The nation stands on the precipice of change. When generations look back at history (assuming global warming doesn’t exterminate life in the next 100 years), future professors will point to this time and say, “That was the turning point.”
As I’m sure you are aware, the California presidential primaries for both the Democratic and Republican parties are being held on Tuesday, along with 23 other states. Super Tuesday may turn out to be decisive victories for any of the remaining candidates, but that’s not what will fascinate political science experts 50 years from now.
The ones who make the change will be Americans like myself and a majority of you – people who never had a reason to be involved, standing en masse to show that the current political system is unworkable.
For the past four years, I have been the very definition of political apathy. Hating to sound stupid, I paid only enough attention to carry on a reasonable and intelligent conversation. Well, as reasonable and intelligent as possible when discussing politics.
In fact, I was the worst form of apathy because I was informed and still had absolutely no motivation to be involved. Let’s just say I was not too impressed with my choices. Whatever ideology and policy differences candidates may have had, they were still products of the political system.

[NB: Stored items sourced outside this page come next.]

(** ** Expiry *)

(** C3: a verify of a stored token after its expiry answers 410 and deletes
    the record; from then on check and verify of the token answer 404 and
    leave the store as it is, so every later one does too. *)
Theorem expired_token_is_evicted now token td (vt : store) :
  vt !! token = Some td → expiresAt td < now →
  verify now token vt =
    (delete token vt, Response 410 [("success", JBool false);
                                    ("error", JStr "Token has expired")]) ∧
  ∀ now',
    check now' token (delete token vt) =
      (delete token vt, Response 404 [("success", JBool false);
                                      ("error", JStr "Token not found")]) ∧
    verify now' token (delete token vt) =
      (delete token vt,
       Response 404 [("success", JBool false);
                     ("error", JStr "Invalid or not found token")]).
Proof.
  intros Hl Hlt. split; [by eapply verify_expired|].
  intros now'. split.
  - apply check_unknown, lookup_delete_eq.
  - apply verify_unknown, lookup_delete_eq.
Qed.

Lemma expired_token_is_evicted_witness :
  verify 1001 uuid_a pending_store =
    (delete uuid_a pending_store,
     Response 410 [("success", JBool false);
                   ("error", JStr "Token has expired")]) ∧
  ∀ now',
    check now' uuid_a (delete uuid_a pending_store) =
      (delete uuid_a pending_store,
       Response 404 [("success", JBool false);
                     ("error", JStr "Token not found")]) ∧
    verify now' uuid_a (delete uuid_a pending_store) =
      (delete uuid_a pending_store,
       Response 404 [("success", JBool false);
                     ("error", JStr "Invalid or not found token")]).
Proof.
  apply (expired_token_is_evicted 1001 uuid_a
           (TokenData "a@b.com" None 1000 false) pending_store).
  - reflexivity.
  - simpl. lia.
Defined.

(** C10: when a stored record is both verified and past its expiry, verify
    answers 410, not 400, and deletes it; the test of the expiry comes
    first on both routes. *)
Theorem expiry_precedes_verified now token td (vt : store) :
  vt !! token = Some td → verified td = true → expiresAt td < now →
  verify now token vt =
    (delete token vt, Response 410 [("success", JBool false);
                                    ("error", JStr "Token has expired")]) ∧
  (token ≠ "" →
   verify_post now (Some token) vt =
     (delete token vt, Response 410 [("success", JBool false);
                                     ("error", JStr "Token has expired")])) ∧
  delete token vt !! token = None.
Proof.
  intros Hl _ Hlt. split; [by eapply verify_expired|]. split.
  - intros Hne. rewrite verify_post_named by done. by eapply verify_expired.
  - apply lookup_delete_eq.
Qed.
(** A request answered with 200 has recorded its time under its key. *)
Lemma post_accepted_recorded req st :
  D1.status (D1.serve (post req) st).1.1 = 200 ->
  D1.lastRequestTime (D1.serve (post req) st).1.2 !! key req = Some (now req).
Proof.
  destruct (post_cases req st) as [(r & -> & Hr)|[->|(Hge & r & d & ->)]]; simpl;
    [done|done|].
  intros _. apply lookup_insert_eq.
Qed.

End Debounce.

(** C7: once a request of a (client token, slug) pair has been accepted
    (answered with 200) at time t, a later POST of the same pair that
    arrives at a time now with now - t < 500 ms and passes the Origin check
    is answered 429 "Too fast", whatever calls were handled in between;
    the handler only looks up the in-process Map: no statement is sent to
    the database and the state is unchanged. *)
Theorem debounce_rejects_without_storage
    (digest : list byte -> list byte) (env : Env)
    (st0 : D1.state) (r1 : Request) (between : list D1.event) (r2 : Request) :
  D1.status (D1.serve (D1.post digest env r1) st0).1.1 = 200 ->
  D1.sha256Hex digest env (getClientIp r2) = D1.sha256Hex digest env (getClientIp r1) ->
  slug r2 = slug r1 ->
  allowed_origin env r2 = true ->
  now r2 - now r1 < D1.DEBOUNCE_MS ->
  let st1 := (D1.serve (D1.post digest env r1) st0).1.2 in
  let st2 := D1.handle_all digest env between st1 in
  D1.serve (D1.post digest env r2) st2 =
    ({| D1.status := 429; D1.json := D1.TooFast |}, st2,
     [D1.MapGet (D1.debounceKey digest env r2)]).
Proof.
  intros Hok Htok Hslug Horigin Hlt st1 st2.
  assert (Hvalid : isValidSlug (slug r2) = true).
  { rewrite Hslug. destruct (isValidSlug (slug r1)) eqn:Hv; [done|].
    destruct (post_turned_away digest env r1 st0) as (r & Hr & Hne).
    - by rewrite Hv.
    - rewrite Hr in Hok. done. }
  assert (Hkey : D1.debounceKey digest env r2 = D1.debounceKey digest env r1).
  { unfold D1.debounceKey. by rewrite Htok, Hslug. }
  pose proof (post_accepted_recorded digest env r1 st0 Hok) as Hrec.
  destruct (lastRequestTime_handle_all digest env between _ _ _ Hrec) as (t' & Ht' & Hle).
  apply post_too_fast.
  - by rewrite Hvalid, Horigin.
  - fold st1 in Ht'. fold st2 in Ht'. rewrite Hkey, Ht', or_default_0. simpl. lia.
Qed.

Lemma debounce_rejects_without_storage_witness :
  let first := Sample.clap "203.0.113.7" 3 Sample.t0 in
  let other := D1.POST (Sample.clap "198.51.100.9" 1 (Sample.t0 + 100)) in
  let again := Sample.clap "203.0.113.7" 1 (Sample.t0 + 499) in
  let st1 := (D1.serve (D1.post Sha256.digest Sample.env first) Sample.empty).1.2 in
  let st2 := D1.handle_all Sha256.digest Sample.env [other] st1 in
  D1.status (D1.serve (D1.post Sha256.digest Sample.env first) Sample.empty).1.1 = 200 /\
  D1.serve (D1.post Sha256.digest Sample.env again) st2 =
    ({| D1.status := 429; D1.json := D1.TooFast |}, st2,
     [D1.MapGet (D1.debounceKey Sha256.digest Sample.env again)]).
Proof.
  split; [vm_compute; reflexivity|].
  apply (debounce_rejects_without_storage Sha256.digest Sample.env Sample.empty
           (Sample.clap "203.0.113.7" 3 Sample.t0)
           [D1.POST (Sample.clap "198.51.100.9" 1 (Sample.t0 + 100))]
           (Sample.clap "203.0.113.7" 1 (Sample.t0 + 499)));
    vm_compute; reflexivity.
Defined.

(** * The counter under rate limiting *)

Lemma exec_rate_limit_claps ip_hash slug ws count updated limit d :
  D1.claps (D1.exec_stmt (D1.UpsertRateLimit ip_hash slug ws count updated limit) d).1
  = D1.claps d.
Proof.
  unfold D1.exec_stmt. destruct (D1.rate_limits d !! _) as [r|]; [|done].
  by destruct (_ <=? _).
Qed.

Lemma exec_claps_lookup slug count updated d :
  D1.claps (D1.exec_stmt (D1.UpsertClaps slug count updated) d).1 !! slug =
  Some {| D1.claps_count :=
            match D1.claps d !! slug with
            | Some r => D1.claps_count r + count
            | None => count
            end;
          D1.claps_updated_at := updated |}.
Proof. simpl. apply lookup_insert_eq. Qed.

Lemma exec_claps_lookup_ne slug slug' count updated d :
  slug <> slug' ->
  D1.claps (D1.exec_stmt (D1.UpsertClaps slug count updated) d).1 !! slug' =
  D1.claps d !! slug'.
Proof. intros. simpl. by apply lookup_insert_ne. Qed.

(** Whenever the batch of a POST runs, the counter of its slug grows by
    the increment, whether the limiter changed a row or not. *)
Lemma post_batch_counts digest env req st :
  In (D1.Batch [D1.rateLimitStmt digest env req; D1.clapsStmt env req])
     (D1.serve (D1.post digest env req) st).2 ->
  D1.count_of (D1.serve (D1.post digest env req) st).1.2 (slug req) =
  D1.count_of st (slug req) + D1.incrementBy env (body req).
Proof.
  destruct (post_cases digest env req st) as [(r & -> & _)|[->|(Hge & r & d & Heq)]];
    simpl; [done|intros [?|[]]; done|].
  intros _.
  destruct (isValidSlug (slug req) && allowed_origin env req) eqn:Hg.
  2:{ destruct (post_turned_away digest env req st Hg) as (r' & Hr' & _).
      rewrite Hr' in Heq. done. }
  rewrite post_past_debounce by done. cbv zeta.
  pose proof (exec_rate_limit_claps
                (D1.sha256Hex digest env (getClientIp req)) (slug req)
                (D1.windowStart (now req)) (D1.incrementBy env (body req)) (now req)
                (D1.getMaxClapsPerIp env) (D1.DB st)) as Hc.
  fold (D1.rateLimitStmt digest env req) in Hc.
  destruct (D1.exec_stmt (D1.rateLimitStmt digest env req) (D1.DB st)) as [d1 r1].
  simpl in Hc.
  pose proof (exec_claps_lookup (slug req) (D1.incrementBy env (body req)) (now req) d1) as Hl.
  fold (D1.clapsStmt env req) in Hl.
  destruct (D1.exec_stmt (D1.clapsStmt env req) d1) as [d2 r2]. simpl in Hl.
  unfold D1.count_of. simpl. rewrite Hl, Hc. simpl.
  destruct (D1.claps (D1.DB st) !! slug req); simpl; lia.
Qed.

This time seems different. For the first time in a long time, there is a candidate that stands for more than just skin-deep changes; he stands for actual change. That’s why voters like me, young independents who have never voted, are showing up in unprecedented numbers to support Illinois Sen. Barack Obama.

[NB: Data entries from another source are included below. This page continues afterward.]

(** * stm: the stock downloader and the LSTM trainer

    A shallow embedding of the two scripts of the repository,
    [download_stock.py] and [ml/model.py], and the properties their
    specification states about them.

    Both scripts are straight-line drivers of external libraries (the
    operating system, yfinance, pandas, numpy, torch).  What the scripts
    themselves decide is which calls are made, in which order, with which
    arguments.  The embedding therefore runs each script in a small
    state-and-exception monad over an explicit world (file system, working
    directory, the trace of library calls) and keeps the libraries'
    numerical content behind interfaces (type classes). *)

From Stdlib Require Import String Ascii DecimalString ZArith NArith List Lia.
From stdpp Require Import gmap list.
(** * QualifyingComparer: telemetry merging, minisectors and track segments

    A shallow embedding of [src/src/telemetry_comparer.py] (class
    [QualifyingComparer]) and the properties of its merging, segmenting and
    geometry code.

    Modelling conventions.
    - A pandas DataFrame is a list of rows in positional order.  A column that
      is added while the pipeline runs ([Driver], [Minisector],
      [Fastest_driver], [Fastest_driver_int]) is an [option] field: [None]
      stands for an absent (or NaN) cell.
    - A float is a rational ([Q]); comparisons are exact.  The division of
      the total distance by the count rounds to a 53-bit significand
      ([round53]), [//] is the floor of the quotient of its two operands, and
      dividing by zero raises [ZeroDivisionError] as Python floats do.  The
      mean of a group is computed by pandas: it is a parameter of the model
      ([Series_mean]), of which nothing is assumed.
    - An attribute of the object that [__init__] sets to [None] is an
      [option]; using it before it is assigned raises [TypeError].
    - A Python exception is a constructor of [exn]; a method is a function
      from the object state to [result] of the new state.  An exception
      aborts the run: the state of the object at that point is not kept.
    - Row labels (the pandas index) are not modelled: the code uses them only
      through [idxmax] and [loc] on a frame whose labels are its positions.
    - NaN and infinite values of the real-valued columns, and the bounds of
      the exponent of a float, are not modelled. *)

From Stdlib Require Import List ZArith QArith Qround String Bool Lia.
From Stdlib Require Import Sorting.Sorted Sorting.Permutation.
From Stdlib Require Import DecimalString.
Import ListNotations.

You can accuse me of being caught up in the rhetoric of his campaign, and you would probably be right. I will admit that when I listen to Obama, it’s hard not to get emotionally caught up and to feel optimistic.
But that is the beauty of the situation. When was the last time you can honestly say you were inspired by a politician? Obama stirs up that reaction and creates hope. I would vote for him on that quality alone.

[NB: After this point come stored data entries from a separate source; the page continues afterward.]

(** The first recorded position splits the text at a bare LF. *)
Lemma bare_lf_ends_cons_inv p pos l idx rest :
  bare_lf_ends p pos l = idx :: rest ->
  exists pre post,
    l = pre ++ LF :: post /\ idx = pos + len pre + 1 /\
    canonical_eol p pre = pre /\ ends_with_cr p pre = false /\
    rest = bare_lf_ends false idx post.
Proof.
  revert p pos. induction l as [|b l IH]; intros p pos H; simpl in *.
  - discriminate.
  - destruct (Z.eqb_spec b LF) as [->|Hb]; simpl in H.
    + destruct p; simpl in H.
      * apply IH in H as (pre & post & -> & -> & Hc & He & ->).
        exists (LF :: pre), post. rewrite len_cons, ends_with_cr_cons.
        simpl. rewrite Hc. repeat split; try done. lia.
      * injection H as <- <-. exists [], l. simpl.
        repeat split; try done. unfold len. simpl. lia.
    + apply IH in H as (pre & post & -> & -> & Hc & He & ->).
      exists (b :: pre), post. rewrite len_cons, ends_with_cr_cons.
      simpl. apply Z.eqb_neq in Hb. rewrite Hb. simpl. rewrite Hc.
      repeat split; try done. lia.
Qed.

Lemma canonical_eol_at_bare_lf p pre post :
  canonical_eol p pre = pre -> ends_with_cr p pre = false ->
  canonical_eol p (pre ++ LF :: post) =
  pre ++ [CR; LF] ++ canonical_eol false post.
Proof.
  intros Hc He. rewrite canonical_eol_app, Hc, He. reflexivity.
Qed.

(** Every LF of the canonical text follows a CR (or is the first byte
    after a CR that came before the text). *)
Lemma canonical_eol_lf p l i :
  canonical_eol p l !! i = Some LF ->
  (i = O /\ p = true) \/
  exists j, i = S j /\ canonical_eol p l !! j = Some CR.
Proof.
  revert p i. induction l as [|b l IH]; intros p i H; simpl in *.
  - discriminate.
  - destruct (Z.eqb_spec b LF) as [->|Hb]; simpl in *.
    + destruct p; simpl in *.
      * destruct i as [|i]; [by left|]. simpl in H.
        apply IH in H as [[-> [=]]|(j & -> & Hj)].
        right. exists (S j). by split.
      * destruct i as [|[|i]]; simpl in H; [discriminate| |].
        -- right. by exists O.
        -- apply IH in H as [[-> [=]]|(j & -> & Hj)].
           right. exists (S (S j)). by split.
    + destruct i as [|i]; simpl in H; [congruence|].
      apply IH in H as [[-> Hcr]|(j & -> & Hj)].
      * right. exists O. split; [done|]. simpl.
        apply Z.eqb_eq in Hcr. by subst.
      * right. exists (S j). by split.
Qed.

Lemma canonical_eol_filter p l :
  List.filter not_eol (canonical_eol p l) = List.filter not_eol l.
Proof.
  revert p. induction l as [|b l IH]; intros p; simpl.
  - reflexivity.
  - destruct (Z.eqb_spec b LF) as [->|Hb]; simpl.
    + destruct p; simpl; apply IH.
    + rewrite IH. reflexivity.
Qed.

(** A text whose LFs all follow a CR has no bare LF. *)
Lemma lf_follows_cr_canonical l :
  lf_follows_cr l -> canonical_eol false l = l.
Proof.
  intros H.
  assert (G : forall pre suf, l = pre ++ suf ->
                canonical_eol (ends_with_cr false pre) suf = suf).
  { intros pre suf. revert pre. induction suf as [|b suf IH]; intros pre E.
    - reflexivity.
    - simpl. specialize (IH (pre ++ [b])).
      rewrite ends_with_cr_snoc in IH. rewrite IH by (by rewrite <- app_assoc).
      destruct (Z.eqb_spec b LF) as [->|Hb]; [|reflexivity].
      destruct (H (length pre)) as (j & Hj & Hcr).
      { subst l. by rewrite list_lookup_middle. }
      assert (Hlast : last pre = Some CR).
      { rewrite last_lookup, Hj. simpl. subst l.
        rewrite lookup_app_l in Hcr by lia. done. }
      unfold ends_with_cr. rewrite Hlast. reflexivity. }
  apply (G [] l). reflexivity.
Qed.

End EOLReference.

Section EOLCode.
Import JS Util Spec.

Lemma get_app_l a b i : 0 <= i < len a -> get (a ++ b) i = get a i.
Proof.
  intros H. unfold get. replace (i <? 0) with false by lia.
  apply lookup_app_l. unfold len in H. lia.
Qed.

(** The element before position [len a] is the last one of [a]. *)
Lemma get_before a b : get (a ++ b) (len a - 1) = last a.
Proof.
  destruct a as [|x a] using rev_ind.
  - reflexivity.
  - rewrite last_snoc, len_app, <- app_assoc. change (len [x]) with 1.
    replace (len a + 1 - 1) with (len a) by lia.
    unfold get. pose proof (len_nonneg a).
    replace (len a <? 0) with false by lia.
    unfold len. rewrite Nat2Z.id. simpl. by rewrite list_lookup_middle.
Qed.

The thing I most admire Obama for, though, is his stance on lobbyists. The decline of productivity in Washington and the rise of political action committees go hand in hand. His promises of ethics reform to refocus policy makers on issues that matter is refreshing.
Beyond that, he would be a tremendous PR boost for the American image worldwide. Finally, we can show the rest of the world we dislike Bush as much as they do, and would go a long way to repair relationships globally.
I realize there are a lot of ifs in the equation. Obama still must get the Democratic nomination and then go on to win the presidency to begin fulfilling his promises. But if he gets that opportunity, it will be due to the support from our voter base.
While I was at home over winter break, I attended a lot of gatherings with family and friends. Naturally, the conversation frequently turned to politics.
When I showed my enthusiasm for Obama, the reaction I got most often did not exactly shock me but certainly saddened me. Time after time, adults (despite my age, I’m still not one of them) who I’d known growing up and who I consider extremely intelligent and very tolerant told me that there was a certain portion of the population who would never vote for a black man and that Obama would never get elected.
This obstacle, this reluctance to change is something that can only be tackled by us. Only the youth can show the rest of the country that thinking in terms of color is truly a thing of the past. Do we have race relations down pat? Obviously not, but one thing that our generation does better than any of our predecessors is take a person for who they are and judge an individual based on their character.
The latest field polls in California show that Obama is closing in on Sen. Hillary Clinton (D-NY), with 18 percent of likely Democratic voters still undecided. Because of California’s election rules, independent voters have the opportunity to make the difference in a close contest.
The Republican primary is closed to registered Republicans, which means independent voters who want to vote in the primary can only vote in the Democrat’s race. And because the Democratic Party awards the delegates proportionally, each vote truly matters.
No matter who wins, it is our generation’s chance to capitalize on our vast potential as a voter base to make politicians listen to our voice so that historians can point and say, “This is when it all changed.”
Kory Harbeck is a journalism senior and a Mustang Daily reporter.